Case Citation Titles

The title US or S. Ct. will denote the US Supreme Court.

F.1d or F.2d or F.3d denotes Courts of Appeals for the various circuits. They are all lumped together in these volumes based upon the date of the decision.

F. Supp. 1d or F. Supp. 2d or F. Supp. 3d denotes a published circuit court decision (as opposed to a Court of Appeals decision). Note the difference between F.2d (Court of Appeals) and F. Supp. 2d (Circuit Court).

353 Mass. 385 (1967) denotes a Massachusetts court. This example is the Supreme Judicial Court of Massachusetts.

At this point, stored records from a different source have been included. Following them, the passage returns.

(** * RenderOnCanvas: the four revisions of the component and the bootstrap

    A shallow embedding of [src/RenderOnCanvas/RenderOnCanvas.tsx], of the
    three other revisions of the same component, and of [src/main.tsx].
    Browser and framework calls act on an explicit [World]; every call is
    also appended to a log, so that the order of the calls can be stated. *)

From Stdlib Require Import ZArith NArith List String Ascii DecimalString.
From stdpp Require Import base option list gmap.
Import ListNotations.

Local Open Scope N_scope.

(** ** JavaScript strings

    A JavaScript string is a sequence of UTF-16 code units. *)

Definition jsstring : Type := list N.

(** An ASCII literal of the source, as code units. *)
Definition js (s : string) : jsstring :=
  map N_of_ascii (list_ascii_of_string s).

(** The double-quote character (U+0022) of a template literal. *)
Definition dquote : jsstring := [34].

(** A template hole between two double quotes. *)
Definition quoted (s : jsstring) : jsstring := dquote ++ s ++ dquote.

(** [Array.prototype.join] on an array of strings. *)
Fixpoint join (sep : jsstring) (parts : list jsstring) : jsstring :=
  match parts with
  | [] => []
  | [p] => p
  | p :: rest => p ++ sep ++ join sep rest
  end.

(** ** Values supplied by the platform

    [number] is the JavaScript Number type, [ToString] the conversion a
    template literal applies to it, [lit] a numeric literal of the source and
    [strict_equal] the operator [===] on numbers. [VNode] is Preact's virtual
    node; equality on it is object identity, which is what the hook runtime
    compares. [render] is [preact-render-to-string]. [Rest] is the object of
    the remaining props ([...props]). *)

Class Platform : Type := {
  number : Type;
  ToString : number -> jsstring;
  lit : Z -> number;
  strict_equal : number -> number -> bool;
  VNode : Type;
  VNode_eq_dec :: EqDecision VNode;
  render : VNode -> jsstring;
  Rest : Type;
}.

(** ** Base64

    The browser's [btoa] and the [js-base64] package are not part of the
    repository. The two encoders are modelled from what the specification
    and the comments of the source say of them (Base64, and Unicode safety
    for [js-base64] only), filled in from their published behaviour. *)

Definition base64_alphabet : jsstring :=
  js "ABCDEFGHIJKLMNOPQRSTUVWXYZabcdefghijklmnopqrstuvwxyz0123456789+/".

Definition b64 (i : N) : N := nth (N.to_nat i) base64_alphabet 0.

Definition pad : N := 61.

(** Base64 of a sequence of bytes (RFC 4648, with padding). *)
Fixpoint base64_of_bytes (l : list N) : jsstring :=
  match l with
  | [] => []
  | [a] =>
      [b64 (N.shiftr a 2); b64 (N.shiftl (N.land a 3) 4); pad; pad]
  | [a; b] =>
      [b64 (N.shiftr a 2);
       b64 (N.lor (N.shiftl (N.land a 3) 4) (N.shiftr b 4));
       b64 (N.shiftl (N.land b 15) 2); pad]
  | a :: b :: c :: rest =>
      [b64 (N.shiftr a 2);
       b64 (N.lor (N.shiftl (N.land a 3) 4) (N.shiftr b 4));
       b64 (N.lor (N.shiftl (N.land b 15) 2) (N.shiftr c 6));
       b64 (N.land c 63)] ++ base64_of_bytes rest
  end.

Inductive Error : Type :=
| InvalidCharacterError
| ImportError (message : jsstring).

Inductive Result (A : Type) : Type :=
| Ok (a : A)
| Throw (e : Error).
Arguments Ok {A} a.
Arguments Throw {A} e.

(** A string whose code units all fit one byte (a "binary string"). *)
Definition latin1 (s : jsstring) : bool := forallb (fun c => c <=? 255) s.

(** Modelled from the spec: the browser's [btoa], which is no code of the
    repository. [btoa(s)] throws [InvalidCharacterError] when [s] has a code
    unit above U+00FF, and otherwise encodes the code units as bytes. *)
Definition btoa (s : jsstring) : Result jsstring :=
  if latin1 s then Ok (base64_of_bytes s) else Throw InvalidCharacterError.

Definition is_high_surrogate (c : N) : bool := (55296 <=? c) && (c <=? 56319).
Definition is_low_surrogate (c : N) : bool := (56320 <=? c) && (c <=? 57343).

(** UTF-8 of one code unit outside a surrogate pair ([cb_utob] of
    [js-base64] on a match of length one). *)
Definition utob1 (c : N) : list N :=
  if c <? 128 then [c]
  else if c <? 2048 then
    [N.lor 192 (N.shiftr c 6); N.lor 128 (N.land c 63)]
  else
    [N.lor 224 (N.land (N.shiftr c 12) 15);
     N.lor 128 (N.land (N.shiftr c 6) 63);
     N.lor 128 (N.land c 63)].

(** UTF-8 of a surrogate pair. *)
Definition utob2 (hi lo : N) : list N :=
  let cp := 65536 + (hi - 55296) * 1024 + (lo - 56320) in
  [N.lor 240 (N.land (N.shiftr cp 18) 7);
   N.lor 128 (N.land (N.shiftr cp 12) 63);
   N.lor 128 (N.land (N.shiftr cp 6) 63);
   N.lor 128 (N.land cp 63)].

(** [utob] of [js-base64]: the string as a binary string of UTF-8 bytes. *)
Fixpoint utob (s : jsstring) : list N :=
  match s with
  | [] => []
  | c :: rest =>
      match rest with
      | d :: rest' =>
          if is_high_surrogate c && is_low_surrogate d
          then utob2 c d ++ utob rest'
          else utob1 c ++ utob rest
      | [] => utob1 c
      end
  end.

(** Modelled from the spec: [Base64.encode] of the [js-base64] package,
    which is no code of the repository. [Base64.encode(s)] is the Base64 of
    the UTF-8 bytes of [s]; it has no failing case. *)
Definition Base64_encode (s : jsstring) : Result jsstring :=
  Ok (base64_of_bytes (utob s)).

(** ** The browser

    The state the component acts on: the canvas element behind [canvasRef],
    the [Image] objects it has created, the store of object URLs, and the log
    of the calls made so far (oldest first). *)

Section Browser.
Context `{P : Platform}.

(** [CanvasRenderingContext2D]: the one 2D context of the component's
    canvas; [getContext('2d')] returns it or [null]. *)
Inductive Context2D : Type := context2d.

(** A string usable as [image.src]: an object URL, which is opaque, or a
    string the code has built itself. *)
Inductive url : Type :=
| ObjectURL (id : nat)
| DataURL (s : jsstring).

(** The function values the revisions create, each with the variables it
    captures: [image.onload] and the cleanup function the effect returns. *)
Inductive Closure : Type :=
| Rev1_onload (context : option Context2D) (image : nat) (imageSrc : url)
| Rev1_cleanup (context : option Context2D) (imageSrc : url)
| Rev2_onload (context : option Context2D) (width height : number)
    (image : nat) (imageSrc : url)
| Rev2_cleanup (context : option Context2D) (width height : number)
    (imageSrc : url)
| Rev3_onload (context : option Context2D) (width height : number)
    (image : nat)
| Rev3_cleanup (context : option Context2D) (width height : number)
| Rev4_onload (context : option Context2D) (width height : number)
    (image : nat)
| Rev4_cleanup (context : option Context2D) (width height : number).

Record Image : Type := {
  src : option url;
  onload : option Closure;
  onerror : option Closure;
}.

Record Blob : Type := {
  blob_content : jsstring;
  blob_type : jsstring;
}.

(** What has been painted on the canvas bitmap since it was last reset. *)
Inductive Paint : Type :=
| Cleared (x y w h : number)
| Filled (style : jsstring) (x y w h : number)
| Drawn (image : nat) (dx dy : number).

Record Canvas : Type := {
  width_attr : option number;
  height_attr : option number;
  other_attrs : option Rest;
  fillStyle : jsstring;
  bitmap : list Paint;
}.

Inductive Call : Type :=
| call_render (children : VNode)
| call_new_Image (image : nat)
| call_new_Blob (content type : jsstring)
| call_createObjectURL (u : url)
| call_revokeObjectURL (u : url)
| call_Base64_encode (s : jsstring)
| call_btoa (s : jsstring)
| call_getContext
| call_set_onload (image : nat)
| call_set_src (image : nat) (u : url)
| call_clearRect (x y w h : number)
| call_set_fillStyle (color : jsstring)
| call_fillRect (x y w h : number)
| call_drawImage (image : nat) (dx dy : number).

Record World : Type := {
  canvasRef : option Canvas;
  has_context2d : bool;
  images : list Image;
  object_urls : gmap nat Blob;
  next_object_url : nat;
  calls : list Call;
}.

(** Code that runs against the browser and may throw. The state reached
    before a throw is kept. *)
Definition M (A : Type) : Type := World -> Result A * World.

Definition ret {A} (a : A) : M A := fun w => (Ok a, w).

17 S.W.3d 721 (2000) denotes the Court of Appeals of Texas, Austin. It will also be cited as 17 S.W.3d 721 (TX 2000)


Statute Citation Example

17 U.S.C 106(a) (1976).

17 Number
U.S.C Code title abbreviated (in this case this is the United States Code)
106(a) (1976). Page/paragraph and date


Law Review Article Citation Example

Dan T. Coenen, The Constitutional Case, 75, Minn. L. Rev 1339, 1341 (1991).

Dan T. Coenen Author
The Constitutional Case Title of article
75 volume
Minn. L. Rev Title of law review abbreviated (Minnesota Law Review)
1339, 1341 Pages
(1991). Date of journal publication in parenthesis.


Lexis Nexis Example

Note that in this example Lexis/Nexis provides all parallel citations to this case.

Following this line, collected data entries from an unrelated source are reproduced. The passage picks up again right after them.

(** C2 does not hold of the code.  On the reply of the claim (the command,
    two NUL bytes, two records, the EOT sentinel) the handler skips one pad
    byte only, so every record is read one byte early: it resolves with
    0.1.2.3:1055 and 92.5.6.7:2126 in place of 1.2.3.4:8080 and
    5.6.7.8:20000. *)
Theorem getservers_two_nul_reply :
  ctm_getservers_reply 64 true "192.0.2.1" 29060 None
    (mkReply (mkAddress "192.0.2.1" 29060)
       (JKUtils.oobPrefix ++ Buffer.from_string "getserversResponse"
        ++ [x00; x00]%byte
        ++ [x01; x02; x03; x04; x1f; x90; x5c]%byte
        ++ [x05; x06; x07; x08; x4e; x20; x5c]%byte
        ++ Buffer.from_string "EOT"))
  = Some (Resolved [JKUtils.mkServer "0.1.2.3" 1055;
                    JKUtils.mkServer "92.5.6.7" 2126]).
Proof. vm_compute. reflexivity. Qed.

(** With a single pad byte the same records are decoded as sent. *)
Example getservers_one_nul_reply :
  ctm_getservers_reply 64 true "192.0.2.1" 29060 None
    (mkReply (mkAddress "192.0.2.1" 29060)
       (JKUtils.oobPrefix ++ Buffer.from_string "getserversResponse"
        ++ [x00]%byte
        ++ [x01; x02; x03; x04; x1f; x90; x5c]%byte
        ++ [x05; x06; x07; x08; x4e; x20; x5c]%byte
        ++ Buffer.from_string "EOT"))
  = Some (Resolved [JKUtils.mkServer "1.2.3.4" 8080;
                    JKUtils.mkServer "5.6.7.8" 20000]).
Proof. vm_compute. reflexivity. Qed.

End CommsFacts.

(** ** The address codec *)

Section AddressCodecFacts.

Import JKUtils.

Example decodeServer_sample :
  decodeServer [x01; x02; x03; x04; x1f; x90]%byte = inr (mkServer "1.2.3.4" 8080).
Proof. vm_compute. reflexivity. Qed.

Lemma u8_of_u8 (z : Z) : Buffer.u8 (Buffer.of_u8 z) = z mod 256.
Proof.
  unfold Buffer.u8, Buffer.of_u8.
  pose proof (Z.mod_pos_bound z 256 ltac:(lia)) as Hz.
  destruct (Byte.of_N (Z.to_N (z mod 256))) as [x|] eqn:Hx.
  - apply Byte.to_of_N in Hx. rewrite Hx. lia.
  - apply Byte.of_N_None_iff in Hx. lia.
Qed.

Lemma length_put (b : Buffer.t) (i z : Z) :
  length (BufferWrite.put b i z) = length b.
Proof. unfold BufferWrite.put. apply length_insert. Qed.

Lemma get_put_eq (b : Buffer.t) (i z : Z) :
  0 <= i < Buffer.length b ->
  Buffer.get (BufferWrite.put b i z) i = Some (z mod 256).
Proof.
  intros Hi. unfold Buffer.get, BufferWrite.put, Buffer.length in *.
  destruct (Z.ltb_spec i 0); [lia|].
  rewrite list_lookup_insert_eq by lia. simpl. by rewrite u8_of_u8.
Qed.

Lemma get_put_ne (b : Buffer.t) (i j z : Z) :
  0 <= i -> 0 <= j -> i <> j ->
  Buffer.get (BufferWrite.put b i z) j = Buffer.get b j.
Proof.
  intros Hi Hj Hne. unfold Buffer.get, BufferWrite.put.
  destruct (Z.ltb_spec j 0); [lia|].
  rewrite list_lookup_insert_ne by lia. reflexivity.
Qed.

Lemma length_writeUInt32BE (b b' : Buffer.t) (value offset : Z) :
  BufferWrite.writeUInt32BE b value offset = Some b' -> length b' = length b.
Proof.
  unfold BufferWrite.writeUInt32BE.
  destruct ((offset <? 0) || (Buffer.length b - 4 <? offset)); [discriminate|].
  destruct ((value <? 0) || (4294967295 <? value)); [discriminate|].
  intros [= <-]. rewrite !length_put. reflexivity.
Qed.

(** The value written as the port: the OR of the two port bytes, which
    fits in one byte. *)
Lemma port_halves_or (port : Z) :
  0 <= port < 65536 ->
  0 <= JS.ToInt32 (JS.bor (JS.sar (Some port) 8) (JS.band (Some port) (Some 255))) < 256.
Proof.
  intros Hp. unfold JS.bor, JS.sar, JS.band, JS.ToInt32.
  assert (JS.wrap32 port = port) as -> by (unfold JS.wrap32; rewrite Z.mod_small; lia).
  change (JS.wrap32 255) with 255. change (8 mod 32) with 8.
  assert (0 <= Z.shiftr port 8 < 256) as Hhi.
  { rewrite Z.shiftr_div_pow2 by lia. change (2 ^ 8) with 256.
    split; [apply Z.div_pos; lia|apply Z.div_lt_upper_bound; lia]. }
  assert (0 <= Z.land port 255 < 256) as Hlo.
  { change 255 with (Z.ones 8). rewrite Z.land_ones by lia.
    apply Z.mod_pos_bound. lia. }
  assert (JS.wrap32 (Z.shiftr port 8) = Z.shiftr port 8) as ->
    by (unfold JS.wrap32; rewrite Z.mod_small; lia).
  assert (JS.wrap32 (Z.land port 255) = Z.land port 255) as ->
    by (unfold JS.wrap32; rewrite Z.mod_small; lia).
  assert (0 <= Z.lor (Z.shiftr port 8) (Z.land port 255) < 256) as Hor.
  { split; [apply Z.lor_nonneg; lia|].
    destruct (Z.eq_dec (Z.lor (Z.shiftr port 8) (Z.land port 255)) 0) as [->|Hnz]; [lia|].
    change 256 with (2 ^ 8). apply Z.log2_lt_pow2.
    - pose proof (proj2 (Z.lor_nonneg (Z.shiftr port 8) (Z.land port 255))). lia.
    - rewrite Z.log2_lor by lia.
      apply Z.max_lub_lt.
      + destruct (Z.eq_dec (Z.shiftr port 8) 0) as [->|]; [simpl; lia|].
        apply Z.log2_lt_pow2; lia.
      + destruct (Z.eq_dec (Z.land port 255) 0) as [->|]; [simpl; lia|].
        apply Z.log2_lt_pow2; lia. }
  unfold JS.wrap32. rewrite Z.mod_small; lia.
Qed.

BRIGHT v. LOS ANGELES UNIFIED SCH. DIST.

L.A. No. 30555

Supreme Court of California

18 Cal. 3d 450; 556 P.2d 1090; 1976 Cal. LEXIS 364; 134 Cal. Rptr. 639; 2 Media L. Rep. 1175

Citations Decoded:

BRIGHT v. LOS ANGELES UNIFIED SCH. DIST. (the case name of the current case by plaintiff and defendant)
L.A. No. 30555 (pending)
Supreme Court of California, 18 Cal. 3d 450 (Volme 18 of the California Reports, Third Series, page 450)
556 P.2d 1090 (Volume 556 of the Pacific Reporter, Second Series page 1090)
1976 Cal. LEXIS 364 (year and page in Lexis Cites for California)
134 Cal. Rptr. 639 (Volume 134 of the California Reporter, page 639, from West's)
2 Media L. Rep. 1175 (Volume 2 of the Media Law Reporter, page 1175, another BNA publication)


References within a court document:

id means "see previous". In some papers there may be a number of reference to a case. Rather than repeat the name of the case many times, id is used to refer back to the last cited case.

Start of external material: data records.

(** The text holds a range with the bounds [first] and [second], in
    this order: the label THC in any case, no digit up to [first], a
    percent sign, a separator without digits, [second] and a percent
    sign. *)
Definition thc_range_at (card_text first second : pystr) : Prop :=
  exists pre label gap ws1 sep ws2 post,
    card_text
    = pre ++ label ++ gap ++ first ++ ws1 ++ "%"%char :: sep ++ second
      ++ ws2 ++ "%"%char :: post /\
    lower label = str "thc" /\
    Forall (fun c => non_digit c = true) gap /\
    thc_numeral first /\
    Forall (fun c => is_space c = true) ws1 /\
    sep <> [] /\ Forall (fun c => non_digit c = true) sep /\
    thc_numeral second /\
    Forall (fun c => is_space c = true) ws2.

(** The statement about a text the range pattern matches, with the
    relation between the value returned and the other bound left open. *)
Definition thc_range_statement (bound : Q -> Q -> Prop) : Prop :=
  forall (card_text : pystr) (mr : mstate),
    search THC_RANGE_RE card_text = Some mr ->
    exists first second,
      group 1 mr = Some first /\ group 2 mr = Some second /\
      thc_range_at card_text first second /\
      thc_of card_text = Some (float first) /\
      bound (float first) (float second).

(** Two listings of one product and size at different prices, and a
    listing priced at zero, with the key and rows they assemble to. *)
Definition blue_dream_link : Tools.link_obs :=
  plain_link "Blue Dream" "/product/blue-dream?size=35"
             "Blue Dream 3.5g Hybrid THC 18%-22% $35.00".

Definition blue_dream_sale_link : Tools.link_obs :=
  plain_link "Blue Dream" "/product/blue-dream" "Blue Dream 3.5G $29.00".

Definition free_sample_link : Tools.link_obs :=
  plain_link "Free Sample" "/product/free-sample" "Free Sample 3.5g $0.00".

Definition blue_dream_key : Tools.dedup_key :=
  (Py.str "Miami", Py.str "blue-dream", Some (Py.str "3.5g"),
   Py.str "Whole Flower").

Definition blue_dream_row : Tools.row :=
  Tools.Row (Py.str "FL") (Py.str "Miami") (Py.str "Whole Flower")
    (Py.str "Blue Dream") None (Some (Py.str "Hybrid")) (Some (18 # 1)%Q)
    (Some (Py.str "3.5g")) (Some (7 # 2)%Q) (Some (35 # 1)%Q)
    (Some (10 # 1)%Q)
    (Some (Py.str "https://www.trulieve.com/product/blue-dream?size=35")).

Definition blue_dream_sale_row : Tools.row :=
  Tools.Row (Py.str "FL") (Py.str "Miami") (Py.str "Whole Flower")
    (Py.str "Blue Dream") None None None
    (Some (Py.str "3.5g")) (Some (7 # 2)%Q) (Some (29 # 1)%Q)
    (Some (829 # 100)%Q)
    (Some (Py.str "https://www.trulieve.com/product/blue-dream")).

(** The longest prefix of characters of a class. *)
Definition span_of (p : ascii -> bool) (s : pystr) : pystr :=
  until (fun c => negb (p c)) s.

(** The two-digit fraction [tail] starts with, if any. *)
Definition fraction (tail : pystr) : pystr :=
  match tail with
  | dot :: d1 :: d2 :: _ =>
      if eqc "." dot && is_digit d1 && is_digit d2 then [dot; d1; d2] else []
  | _ => []
  end.

(** The currency token starting at the head of [rest], read left to right
    without backtracking: its number and the text after it. *)
Definition price_at (rest : pystr) : option (pystr * pystr) :=
  match rest with
  | c :: t =>
      if eqc "$" c then
        let after_gap := lstrip is_space t in
        let ds := span_of is_digit after_gap in
        let tail := lstrip is_digit after_gap in
        match ds with
        | [] => None
        | _ => Some (ds ++ fraction tail, skipn (length (fraction tail)) tail)
        end
      else None
  | [] => None
  end.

id at 357 means "see previous" at page 357

c.f. means "citing from" followed by a case name or an acadenic reference.

cert. denied or certiorari denied refers to an appeal to the Supreme Court that was refused by the Court.

inter alia means "among other things".

Once a case has been cited, such as

See CareFirst of Md., Inc. v. First Care, P.C., 434 F.3d 263, 267 (4th Cir.2006).
futher citations will either be id or shorten version of the case name like this: See CareFirst, 434 F.3d at 268.